Joseph Tracey, an inspector for the Food & Drug Administration, said that hepatitis A is particularly difficult to detect. The vegetable shows no visible signs of the virus, and since the incubation period is long, the problem won't be apparent until weeks after the truck crossed the border.

"It doesn't lend itself to analysis, like eColi," said Tracey. There is no way to test vegetables for the virus, and even if there were a test, even testing a sample of a load wouldn't mean that the virus couldn't be lodged in the remaining product, he said.

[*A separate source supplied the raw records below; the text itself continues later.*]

(** What an opened regular file and its close say. *)
Definition check_opened (opened : result (sourceIdentity * Z)) (closeErr : option error) (identity : sourceIdentity)
  : result Z :=
  let changed := ErrText "source symlink target changed while opening" in
  match opened with
  | Err e => Err (ErrJoin changed (e :: option_list closeErr))
  | Ok (opened, size) =>
      if bool_decide (closeErr = None) && bool_decide (opened = identity) then Ok size
      else Err (ErrJoin changed (option_list closeErr))
  end.

Definition resolveRegularFile (component : string) (identity : sourceIdentity)
  : source_io (result resolvedSourceTarget * sourceSymlinkWalk) :=
  if requireDirectory walk then Ret (Err (ErrText "source symlink target is not a directory"), walk)
  else
    do! file := openSourceRegularAt walk_fd component in
    match file with
    | Err e => Ret (Err e, walk)
    | Ok file =>
        do! opened := inspectOpenedRegular file in
        do! closeErr := call (CloseFile file) in
        match check_opened opened closeErr identity with
        | Err e => Ret (Err e, walk)
        | Ok size =>
            Ret (Ok (MkTarget sourceRegularObject identity (directory walk) component size), set_directory None walk)
        end
    end.

Definition resolveFinalEntry (component : string) (identity : sourceIdentity)
  : source_io (result resolvedSourceTarget * sourceSymlinkWalk) :=
  if kind identity =? sourceDirectoryObject then
    do! opened := openObservedSourceDirectory walk_fd component identity in
    match opened with
    | Err e => Ret (Err e, walk)
    | Ok opened =>
        do! '(err, walk) := replaceDirectory opened in
        match err with
        | Some e => Ret (Err e, walk)
        | None => let '(target, walk) := takeDirectoryTarget walk identity in Ret (Ok target, walk)
        end
    end
  else if kind identity =? sourceRegularObject then resolveRegularFile component identity
  else if requireDirectory walk then Ret (Err (ErrText "source symlink target is not a directory"), walk)
  else Ret (Ok (MkTarget sourceSpecialObject identity None "" 0), walk).
End Walk.

Definition followNestedSymlink (walk : sourceSymlinkWalk) (component : string) (identity : sourceIdentity)
  : source_io (option error * sourceSymlinkWalk) :=
  if maximumSourceSymlinkDepth <=? followedLinks walk then
    Ret (Some (ErrText "source symlink target forms a link cycle"), walk)
  else
    let links := followedLinks walk + 1 in
    do! target := readObservedSourceSymlink (walk_fd walk) component identity in
    match target with
    | Err e => Ret (Some e, walk)
    | Ok target =>
        if IsAbs target then
          do! top := openSourceDirectoryPath "/" in
          match top with
          | Err e => Ret (Some e, walk)
          | Ok top =>
              do! '(err, walk) := replaceDirectory walk top in
              match err with
              | Some e => Ret (Some e, walk)
              | None => Ret (None, splice walk target links)
              end
          end
        else Ret (None, splice walk target links)
    end.

(** Go on with the walk, or return the error. *)
Definition continue_walk (r : option error * sourceSymlinkWalk)
  : sourceSymlinkWalk + result resolvedSourceTarget * sourceSymlinkWalk :=
  match r with
  | (None, walk) => inl walk
  | (Some e, walk) => inr (Err e, walk)
  end.

(** One turn of the loop of [resolve]. *)
Definition resolve_step (walk : sourceSymlinkWalk)
  : source_io (sourceSymlinkWalk + result resolvedSourceTarget * sourceSymlinkWalk) :=
  match nextComponent walk with
  | None => do! r := resolveCurrentDirectory walk in Ret (inr r)
  | Some (component, walk) =>
      if bool_decide (component = "") || bool_decide (component = ".") then Ret (inl walk)
      else
        do! identity := statSourceAt (walk_fd walk) component in
        match identity with
        | Err e => Ret (inr (Err e, walk))
        | Ok identity =>
            if kind identity =? sourceSymlinkObject then
              do! r := followNestedSymlink walk component identity in Ret (continue_walk r)
            else if negb (bool_decide (components walk = [])) || bool_decide (component = "..") then
              do! r := enterDirectory walk component identity in Ret (continue_walk r)
            else
              do! r := resolveFinalEntry walk component identity in Ret (inr r)
        end
  end.

Definition resolve (walk : sourceSymlinkWalk) : source_io (result resolvedSourceTarget * sourceSymlinkWalk) :=
  ITree.iter resolve_step walk.

Definition resolveSourceSymlink (parent : Z) (name : string) (observed : sourceIdentity)
  : source_io (result resolvedSourceTarget) :=
  do* linkTarget := readObservedSourceSymlink parent name observed in
  do* walk := newSourceSymlinkWalk parent linkTarget in
  do! '(target, walk) := resolve walk in
  match directory walk with
  | None => Ret target
  | Some fd =>
      do! closeErr := call (CloseFile fd) in
      Ret (match target, closeErr with
           | Ok target, None => Ok target
           | Ok _, Some e => Err (ErrJoin e [])
           | Err e, _ => Err (ErrJoin e (option_list closeErr))
           end)
  end.
(* ===== verification/SourceLife.v ===== *)
(** * The life of a source

    The owner of [source_root.go] under any calls of its methods, of the borrows it
    lends and of the leases of [access.go]: every open descriptor is accounted for. *)
From ITree Require Import ITree.
From S2P Require Import Prelude Sorting GoText Paths SourceTree Allocation Effects SourceRoot SourceScan SourceDescriptors.

(** ** The owner's methods *)
(** [l] are open, each once, beside [base]. *)
Definition accounts (base : gset Z) (l : list Z) (s : gset Z) : Prop :=
  NoDup l /\ (forall fd, fd ∈ l -> fd ∉ base) /\ s = list_to_set l ∪ base.

#[export] Instance accounts_proper base : Proper ((≡ₚ) ==> eq ==> iff) (accounts base).
Proof. intros l l' Hl s ? <-. unfold accounts. by setoid_rewrite Hl. Qed.

Lemma accounts_cons base l s fd : accounts base l s -> fd ∉ s -> accounts base (fd :: l) ({[fd]} ∪ s).
Proof. intros (Hn & Hd & ->) Hfd. split_and!; [constructor; [set_solver|done]|set_solver|set_solver]. Qed.

Lemma accounts_close base l s fd : accounts base (fd :: l) s -> accounts base l (s ∖ {[fd]}).
Proof.
  intros (Hn & Hd & ->). apply NoDup_cons in Hn as [Hfd Hn]. split_and!; [done|set_solver|].
  assert (fd ∉ base) by set_solver. set_solver.
Qed.

Lemma accounts_in base l s fd : accounts base l s -> fd ∈ l -> fd ∈ s.
Proof. intros (_ & _ & ->) Hfd. set_solver. Qed.
Lemma split_path ns : ns <> [] -> Forall path_name ns -> splitRelative (path_of ns) = ns.
Proof. intros Hne [_ H]%path_names. by apply (split_Join slash). Qed.

Lemma path_normalized ns : ns <> [] -> Forall path_name ns -> normalizeRelativePath (path_of ns) = Ok (path_of ns).
Proof. intros Hne H. apply normalizeRelativePath_Ok. rewrite split_path by done. split; [done|by apply path_names]. Qed.

Lemma normalized_clean path out : normalizeRelativePath path = Ok out -> Clean path = path.
Proof.
  unfold normalizeRelativePath. cbv zeta. destruct (bool_decide (Clean path = path)) eqn:E; [by bool_to_prop|].
  rewrite orb_true_r. done.
Qed.

Lemma text_app_assoc a b c : (a +:+ b) +:+ c = a +:+ (b +:+ c).
Proof. induction a as [|x a IH]; [done|]. change (String x ((a +:+ b) +:+ c) = String x (a +:+ (b +:+ c))). by rewrite IH. Qed.

Lemma path_snoc ns n : ns <> [] -> path_of (ns ++ [n]) = path_of ns +:+ "/" +:+ n.
Proof.
  intros Hne. induction ns as [|m ns IH]; [done|]. destruct ns as [|m' ns]; [done|].
  change (path_of ((m :: m' :: ns) ++ [n])) with (m +:+ "/" +:+ path_of ((m' :: ns) ++ [n])).
  change (path_of (m :: m' :: ns)) with (m +:+ "/" +:+ path_of (m' :: ns)). rewrite IH by done. by rewrite !text_app_assoc.
Qed.

Lemma path_empty ns : Forall path_name ns -> path_of ns = "" <-> ns = [].
Proof.
  intros H. split; [|by intros ->]. intros E. destruct ns as [|n ns]; [done|].
  pose proof (split_path (n :: ns) ltac:(done) H) as Hs. rewrite E in Hs. injection Hs as <- _.
  by apply Forall_cons in H as [[(? & _) _] _].
Qed.

Lemma names_snoc ns n : Forall path_name ns -> path_name n -> Forall path_name (ns ++ [n]).
Proof. intros H Hn. apply Forall_app. split; [done|by constructor]. Qed.

Lemma snoc_not_nil {A} (l : list A) x : l ++ [x] <> [].
Proof. by destruct l. Qed.
#[export] Hint Resolve snoc_not_nil names_snoc : core.

Lemma filepath_Join_path ns n :
  ns <> [] -> Forall path_name ns -> path_name n -> filepath_Join (path_of ns) n = path_of (ns ++ [n]).
Proof.
  intros Hne H Hn. unfold filepath_Join. rewrite <- path_snoc by done.
  eapply normalized_clean, path_normalized; auto.
Qed.

Lemma joinRelative_path ns n : Forall path_name ns -> path_name n -> joinRelative (path_of ns) n = path_of (ns ++ [n]).
Proof.
  intros H Hn. unfold joinRelative. case_bool_decide as E.
  - apply path_empty in E as ->; done.
  - apply filepath_Join_path; try done. intros ->. done.
Qed.

Lemma joinBacking_path ns n : Forall path_name ns -> path_name n -> joinBacking (backing_path ns) n = backing_path (ns ++ [n]).
Proof.
  intros H Hn. unfold joinBacking. destruct ns as [|m ns]; [done|]. case_bool_decide as E.
  - pose proof (split_path (m :: ns) ltac:(done) H) as Hs. cbn [backing_path] in E. unfold path_of in Hs. rewrite E in Hs.
    injection Hs as <- <-. by apply Forall_cons in H as [[(_ & ? & _) _] _].
  - change (backing_path (m :: ns)) with (path_of (m :: ns)). by rewrite filepath_Join_path.
Qed.

Lemma Base_path ns n : Forall path_name ns -> path_name n -> Base (path_of (ns ++ [n])) = n.
Proof.
  intros H Hn. unfold Base. rewrite bool_decide_eq_false_2.
  2:{ intros E. apply path_empty in E; [by destruct ns|auto]. }
  rewrite split_path by auto. rewrite trim_slashes_proper by (apply path_names; auto). by rewrite last_snoc.
Qed.

Lemma newSourceFile_path ns bytes b :
  ns <> [] -> Forall path_name ns -> newSourceFile (path_of ns) bytes [b] = Ok (MkSourceFile (path_of ns) bytes b).
Proof. intros Hne H. unfold newSourceFile. by rewrite path_normalized. Qed.

(** ** Entries that show a directory *)
Section Shows.
Context (leads : BackingReference -> object -> Prop).

Lemma shows_path ns v e : shows leads ns v e -> entryPath e = path_of ns.
Proof. by destruct 1. Qed.

Lemma shows_leads (leads' : BackingReference -> object -> Prop) :
  (forall b o, leads b o -> leads' b o) -> forall e ns v, shows leads ns v e -> shows leads' ns v e.
Proof.
  intros Hl. induction e as [p b cs IH|f] using SourceEntry_nested_ind; intros ns v H.
  - inversion H as [|? o vs ? ? Hb Hcs]; subst. constructor; [auto|]. clear Hb H. induction Hcs as [|v e vs cs Hv Hcs IHcs]; [constructor|].
    apply Forall_cons in IH as [IH1 IH2]. constructor; auto.
  - inversion H; subst. constructor; auto.
Qed.

(** Proper names, in strict order, all the way down. *)
Inductive neat : shown -> Prop :=
  | neat_file o bytes : neat (ShownFile o bytes)
  | neat_dir o vs :
      Forall (fun v => path_name v.1 /\ neat v.2) vs -> StronglySorted (fun a b => sltb a b = true) vs.*1 ->
      neat (ShownDir o vs).

Lemma path_of_inj ns ms : Forall path_name ns -> Forall path_name ms -> path_of ns = path_of ms -> ns = ms.
Proof.
  intros Hn Hm E. destruct (decide (ns = [])) as [->|Hne].
  - symmetry. apply (path_empty ms Hm). by rewrite <- E.
  - assert (ms <> []) by (intros ->; apply Hne, (path_empty ns Hn), E).
    by rewrite <- (split_path ns), <- (split_path ms), E by done.
Qed.

(** The path of an entry and the paths below it are those of the names and of
    the names that go on from there, each once. *)
Definition paths_from (ns : list string) (paths : list string) : Prop :=
  NoDup paths /\ forall q, q ∈ paths -> exists ms, q = path_of (ns ++ ms) /\ Forall path_name ms.

Lemma children_paths ns vs cs :
  Forall path_name ns -> Forall2 (fun v e => shows leads (ns ++ [v.1]) v.2 e) vs cs ->
  Forall2 (fun v e => path_name v.1 /\ paths_from (ns ++ [v.1]) (entry_paths e).*1) vs cs ->
  StronglySorted (fun a b => sltb a b = true) vs.*1 ->
  NoDup (mjoin (entry_paths <$> cs)).*1
  /\ forall q, q ∈ (mjoin (entry_paths <$> cs)).*1 ->
       exists v ms, v ∈ vs.*1 /\ q = path_of (ns ++ v :: ms) /\ Forall path_name (v :: ms).
Proof.
  intros Hns _ Hp Hs. induction Hp as [|v e vs cs [Hv [Hnd Hq]] Hp IH]; [split; [constructor|set_solver]|].
  rewrite fmap_cons in Hs. inversion Hs as [|? ? Hs' Hlt]; subst. destruct (IH Hs') as [Hnd' Hq'].
  rewrite fmap_cons, mjoin_cons, fmap_app. split.
  - apply NoDup_app. split_and!; [done| |done]. intros q H1 H2. destruct (Hq q H1) as (ms & -> & Hms).
    destruct (Hq' _ H2) as (w & ms' & Hw & E & Hms'). rewrite <- app_assoc in E. apply path_of_inj in E.
    + apply app_inv_head in E. injection E as E _. rewrite Forall_forall in Hlt. specialize (Hlt w Hw). rewrite E in Hlt.
      by rewrite sltb_irrefl in Hlt.
    + apply Forall_app. split; [done|]. by constructor.
    + apply Forall_app. by split.
  - intros q [H1|H2]%elem_of_app.
    + destruct (Hq q H1) as (ms & -> & Hms). exists v.1, ms. split_and!; [by left|by rewrite <- app_assoc|by constructor].
    + destruct (Hq' q H2) as (w & ms & Hw & H). exists w, ms. split; [by right|done].
Qed.

Lemma shows_paths e : forall ns v, Forall path_name ns -> neat v -> shows leads ns v e -> paths_from ns (entry_paths e).*1.
Proof.
  induction e as [p b cs IH|f] using SourceEntry_nested_ind; intros ns v Hns Hv H.
  - inversion H as [|? o vs ? ? Hb Hcs]; subst. inversion Hv as [|? ? Hneat Hsorted]; subst.
    assert (Forall2 (fun v e => path_name v.1 /\ paths_from (ns ++ [v.1]) (entry_paths e).*1) vs cs) as Hp.
    { clear Hb H Hv Hsorted. induction Hcs as [|v e vs cs Hv Hcs IHcs]; [constructor|]. apply Forall_cons in IH as [IH1 IH2].
      apply Forall_cons in Hneat as [[Hn1 Hn2] Hneat]. constructor; [|by apply IHcs]. split; [done|]. apply (IH1 _ v.2); auto. }
    destruct (children_paths ns vs cs Hns Hcs Hp Hsorted) as [Hnd Hq].
    cbn [entry_paths]. rewrite fmap_cons. split.
    + constructor; [|done]. intros Hin. destruct (Hq _ Hin) as (w & ms & _ & E & Hms). apply path_of_inj in E; [|done|by apply Forall_app].
      rewrite <- (app_nil_r ns) in E at 1. by apply app_inv_head in E.
    + intros q [->|Hin]%elem_of_cons; [exists []; by rewrite app_nil_r|]. destruct (Hq q Hin) as (w & ms & _ & -> & Hms). by eexists.
  - inversion H; subst. cbn. split; [apply NoDup_singleton|]. intros q ->%list_elem_of_singleton. exists []. by rewrite app_nil_r.
Qed.
End Shows.

(** ** Directories and snapshots *)
Lemma shown_order leads ns vs cs :
  Forall path_name ns -> Forall (fun v => path_name v.1 /\ neat v.2) vs -> Forall2 (fun v e => shows leads (ns ++ [v.1]) v.2 e) vs cs ->
  entryName <$> cs = vs.*1.
Proof.
  intros Hns Hv H. induction H as [|v e vs cs Hs H IH]; [done|]. apply Forall_cons in Hv as [[Hn _] Hv].
  rewrite !fmap_cons, IH by done. f_equal. unfold entryName. rewrite (shows_path _ _ _ _ Hs). by apply Base_path.
Qed.

Lemma StronglySorted_weaken {A} (R S : A -> A -> Prop) l : (forall x y, R x y -> S x y) -> StronglySorted R l -> StronglySorted S l.
Proof. intros H. induction 1 as [|x l Hl IH Hx]; constructor; [done|]. eapply Forall_impl; [exact Hx|]. auto. Qed.

Lemma sorted_children cs :
  StronglySorted (fun a b => sltb a b = true) (entryName <$> cs) -> sort_by name_less cs = cs /\ repeated_child cs = None.
Proof.
  intros H. apply StronglySorted_fmap_inv in H. split.
  - apply sort_by_id. eapply StronglySorted_weaken; [|exact H]. intros x y Hxy. unfold not_after, name_less. by apply sltb_asym.
  - induction H as [|x cs Hs IH Hx]; [done|]. destruct cs as [|y cs]; [done|]. cbn [repeated_child].
    rewrite bool_decide_eq_false_2; [done|]. intros E. apply Forall_cons in Hx as [Hx _]. rewrite E in Hx. by rewrite sltb_irrefl in Hx.
Qed.

Lemma newSourceDirectory_shown leads ns vs cs b :
  Forall path_name ns -> Forall (fun v => path_name v.1 /\ neat v.2) vs -> StronglySorted (fun a b => sltb a b = true) vs.*1 ->
  Forall2 (fun v e => shows leads (ns ++ [v.1]) v.2 e) vs cs ->
  newSourceDirectory (path_of ns) b cs = Ok (MkDirectory (path_of ns) b cs).
Proof.
  intros Hns Hv Hs Hc. rewrite <- (shown_order leads ns vs cs Hns Hv Hc) in Hs. destruct (sorted_children cs Hs) as [E1 E2].
  unfold newSourceDirectory. case_bool_decide as Ep; cbn [negb rbind]; [by rewrite E1, E2|].
  rewrite path_normalized by (done || by intros ->). cbn [rbind]. by rewrite E1, E2.
Qed.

That's why the FDA is simply detaining shipments from the companies that shipped green onions to Beaver County and places in the South where there were outbreaks of hepatitis A this fall. The Otay Mesa facility has not handled any of those shipments.

Looking for the source is more a matter of guilt by association than the kind of laboratory proof possible in the case of other food-borne illnesses.

The manifests and other documentation required to cross the border contain identification numbers that show where the load came from and where it is headed. Those allow officials to "back-trace" shipments. Government investigators go to the farms and look for unsanitary conditions or other types of contamination that indicate there might be systemic problems. "It's sort of a roundabout way of finding the source of contamination," he said.